Data, Data Everywhere
Frank Bien, the CEO of business intelligence software vendor Looker, says the explosion of data analytics tools—particularly visualization tools–is one reason why companies today are struggling to achieve a single source of the truth with big data.
“There’s no governance of the data,” Bien tells Datanami. “Everyone, in their own spreadsheet or visualization or workflow, is describing data differently. People get in a room and they can’t agree on data metrics. ‘Why are we calling this lifetime value? You’re not describing that right!'”
Having a common set of agreed-upon definitions is obviously one of the first steps in achieving a single source of the truth. But enabling those definitions at the data layer isn’t always easy. Looker’s solution to this dilemma is to bring data modeling back into the fold through LookML, a data modeling language that allows users to describe the data stored in big analytic database, such as Greenplum or Hadoop.
Once the data has been modeled, then Looker helps to transform it in place. That gives users the advantage of working from a big data set, but ensures that it doesn’t have to be moved by traditional ETL techniques, which can be costly and time-consuming in a big data environment.
“We give these companies a common vocabulary and a reliable source of metrics that goes way beyond what some of the simpler visualization tools are doing,” Bien says. “They’re making really informed and better decisions based on those metrics and data.”
Just the Facts, Man
The whole point of business intelligence is to find solid facts that can be used for making business decisions. But what if those facts are actually wrong much of the time?
That’s the unfortunate truth uncovered by Blazent, which develops analytic tools aimed at optimizing the back-office operations in big companies, such as telecommunications firms. According to Blazent, the data used for analysis is wrong, on average, about 40 percent of the time.
The problem is, data can sometimes “drift” when an organization embarks on a large-scale data analytic project that involves taking data from multiple sources and blending it, says Michael Ludwig, Blazent’s chief product architect.
“Without going through a very sophisticated process [to cleanse and standardize the data], you’re essentially making decisions based on bad data,” Ludwig tells Datanami. “There’s no way to align data that’s coming from many different data models with many different representations of the same thing, but named differently or needing to be modified in some way.”

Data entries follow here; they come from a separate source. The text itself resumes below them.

(** Modelled from the spec: [op.On(l)], registration in order. *)
Definition On (op : Operation) (l : EventListener) : Operation :=
  {| listeners := listeners op ++ [l] |}.

(** What the package acts on besides its own values: the process-wide root
    operation, the handles [Close] was called on (oldest first) and the
    debug log (oldest first). *)
Record World := {
  rootOperation : Operation;
  closed : list waf_Handle;
  logs : list LogEntry
}.

Record appsec := {
  cfg : Config;
  limiter : Limiter;
  wafHandle_ : option wafHandle
}.
End Types.

(** The rules engine (go-libddwaf): compiling a rules document and asking a
    handle for the addresses its rules read. *)
Class Engine `{Opaque} := {
  waf_NewHandle : RulesFragment → string → string → waf_Handle * option error;
  Addresses : waf_Handle → list string
}.

(** What each protocol's listener package can extract from a request. *)
Class Protocols := {
  graphqlsec_SupportsAddress : string → bool;
  grpcsec_SupportsAddress : string → bool;
  httpsec_SupportsAddress : string → bool
}.

(** ** Effects *)

Section Effects.
Context `{Opaque}.

(** Computations that read and change the world. *)
Definition M (A : Type) : Type := World → A * World.

Definition ret {A} (x : A) : M A := λ w, (x, w).

Definition bind {A B} (m : M A) (k : A → M B) : M B :=
  λ w, let '(x, w') := m w in k x w'.

(** Modelled from the spec: [log.Debug] adds one record to the log. *)
Definition log_Debug (fmt : string) (a : list LogArg) : M unit :=
  λ w, (tt, {| rootOperation := rootOperation w;
               closed := closed w;
               logs := logs w ++ [Debug fmt a] |}).

(** [Close] on an engine handle: the call is recorded; what the engine then
    does with the handle is its own business. *)
Definition Close (h : waf_Handle) : M unit :=
  λ w, (tt, {| rootOperation := rootOperation w;
               closed := closed w ++ [h];
               logs := logs w |}).

(** Modelled from the spec: [dyngo.SwapRootOperation] replaces the
    process-wide root. *)
Definition SwapRootOperation (new : Operation) : M unit :=
  λ w, (tt, {| rootOperation := new;
               closed := closed w;
               logs := logs w |}).

(** [defer]: [deferred] runs once [body] has produced the function's
    results, and sees them. *)
Definition defer {A} (deferred : A → M unit) (body : M A) : M A :=
  bind body (λ r, bind (deferred r) (λ _, ret r)).
End Effects.

Notation "x <- c ;; k" := (bind c (λ x, k))
  (at level 100, c at next level, right associativity).
Notation "c ;; k" := (bind c (λ _, k))
  (at level 100, right associativity).

(** ** waf.go

    [SupportedAddressCount] only sizes the address maps and is left out. *)

Definition eventRulesVersionTag := "_dd.appsec.event_rules.version".
Definition eventRulesErrorsTag := "_dd.appsec.event_rules.errors".
Definition eventRulesLoadedTag := "_dd.appsec.event_rules.loaded".
Definition eventRulesFailedTag := "_dd.appsec.event_rules.error_count".
Definition wafDurationTag := "_dd.appsec.waf.duration".
Definition wafDurationExtTag := "_dd.appsec.waf.duration_ext".
Definition wafTimeoutTag := "_dd.appsec.waf.timeouts".
Definition wafVersionTag := "_dd.appsec.waf.version".
(** The text of the f-string of line 68. *)
Definition availability_line (domain : string) (availability : Z) : string :=
  domain +:+ " has " +:+ pretty availability +:+ "% availability percentage".

(** [printAvailability] *)
Definition printAvailability : M unit :=
  let* stats_items := gets (fun w => items (domainStats w)) in
  for_each stats_items (fun '(domain, stats) =>
    if 0 <? total stats then
      let* quotient := lift (int_true_div (100 * up stats) (total stats)) in
      let availability := round quotient in
      modify (put_stdout (availability_line domain availability))
    else ret tt).

(** One cycle.  The model is exact for a cycle in which every URL has a
    domain.  When a [getDomain] raises, the cycle raises, no report is
    printed and [run] exits; the counters such a cycle leaves behind depend
    on what the scheduler does with the probes still in flight, which is
    not modelled.  The coroutines run one at a time and are switched only
    at an [await]; [checkEndpoint] has none between reading and writing
    the counters, so the probes take effect one after the other, in the
    order [probes] in which their replies arrive.  [probes] pairs every
    endpoint of the cycle with the behaviour of the network for it. *)
Definition monitorCycle (probes : list (Session * Endpoint)) : M unit :=
  for_each probes (fun '(session, endpoint) => checkEndpoint session endpoint) >>
  printAvailability.

(** [handleInterrupt] *)
Definition handleInterrupt : M unit :=
  modify (put_stdout "
!!! SHUTTING DOWN !!!") >>
  modify (set_running false).

(** [loadConfig].  [yaml] is the list of mappings [yaml.safe_load]
    returns, or the exception raised by opening or parsing the file or by
    the [for] loop over a document that is not a list of mappings (an
    empty file loads as [None]).  The loop tests the presence of the key:
    an entry without ['method'] gets ['GET'], an entry whose key is there
    keeps its value, null included. *)
Definition loadConfig (yaml : Result (list ConfigEntry)) : M unit :=
  let* loaded := lift yaml in
  modify (set_endpoints
    (map (fun entry =>
            {| url := cfg_url entry;
               method := match cfg_method entry with
                         | Absent => Some "GET"
                         | Null => None
                         | Given m => Some m
                         end;
               headers := cfg_headers entry; body := cfg_body entry |})
       loaded)).

(** *** [run]

    The loop of [run] is cut at its [await]s.  Between two of them the
    code runs without interruption; SIGINT may be delivered at any of
    them, and then runs [handleInterrupt]. *)

(** Where the coroutine [run] stands. *)
Inductive pc : Type :=
  | Init (yaml : Result (list ConfigEntry))
                                           (* handler installed, config not yet loaded *)
  | LoopHead                               (* about to test [self.running] *)
  | Probing (pending : list (Session * Endpoint))
                                           (* in [monitorCycle], replies outstanding *)
  | CycleDone                              (* [monitorCycle] returned *)
  | Sleeping                               (* in [asyncio.sleep(15)] *)
  | Exited (status : Z).

(** What the environment does next: deliver SIGINT, or let the program
    run to its next [await].  At the head of the loop [Resume] carries
    the probes of the cycle that starts, in the order of their replies:
    the configured endpoints in some order, each with the behaviour of the
    network for it.  A [Resume] with other probes is not a possible move
    there and changes nothing. *)
Inductive input : Type :=
  | Sigint
  | Resume (probes : list (Session * Endpoint)).

Inductive event : Type :=
  | EvConfigLoaded
  | EvCycleBegin
  | EvProbeDone
  | EvReport
  | EvSleepBegin
  | EvSleepEnd
  | EvInterrupt
  | EvLoopExit
  | EvFatal.

(** [str(x)] in the handler of [run]. *)
Definition exn_str (e : exn) : string :=
  match e with
  | ValueError msg => msg
  | KeyError key => "'" +:+ key +:+ "'"
  | ZeroDivisionError => "division by zero"
  | OverflowError => "integer division result too large for a float"
  | TimeoutError => ""
  | ClientConnectorError msg => msg
  | ClientConnectorDNSError msg => msg
  | ClientResponseError msg => msg
  | OtherException _ msg => msg
  end.

(** [except Exception as x] of [run]: the message goes to stderr and the
    process exits with status 1. *)
Definition fatal (e : exn) (w : World) : pc * World :=
  (Exited 1, put_stderr ("Error: " +:+ exn_str e) w).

Earlier this summer, Blazent introduced a new product that uses Apache Spark to power the many data quality checks and standardization routines that its clients need to perform in order to have faith in the quality of the data.
Rise of Plural Truth
While Looker and Blazent advocate using data modeling and fast in-memory processing to bypass traditional ETL in the quest for BI’s holy grail, there are some in the analytics industry who assert that the whole notion of a “single version of the truth” is nonsense.
Jeff Jonas, an IBM Fellow and chief scientist for its Entity Analytics business, wrote an interesting article in 2013 titled “There is No Single Version of the Truth.” In it, Jonas argues that trying to find a single version of the truth is a waste of resources time in today’s real-time business climate. Instead, we should embrace “plural versions of the truth.”
“The ‘best’ data depends on its source and purpose,” Jonas writes. “While a company may have employee data in different systems, like IT, HR, Finance etc., the employee name and address maintained by the payroll system is probably the best one to use for tax filing.”
That doesn’t mean Jonas thinks organizations should not try to reconcile data plurality. But instead of the traditional “merge-purge” technique that involves massive batch jobs that compare new data against the old data, Jonas thinks we are better of using an “entity resolution system.”
“Entity resolution systems generally retain every record and attribute, each with its associated attribution,” he writes. “Because entity resolution systems have no data survivorship processing, there is no chance future relevant data will be prematurely discarded.”
There is no foreseeable end to the tsunami of data that’s barreling toward us. However, all that data is not created equal. The businesses that figure out how to accurate blend multiple data streams without succumbing to drifts in their metrics will enjoy a competitive advantage.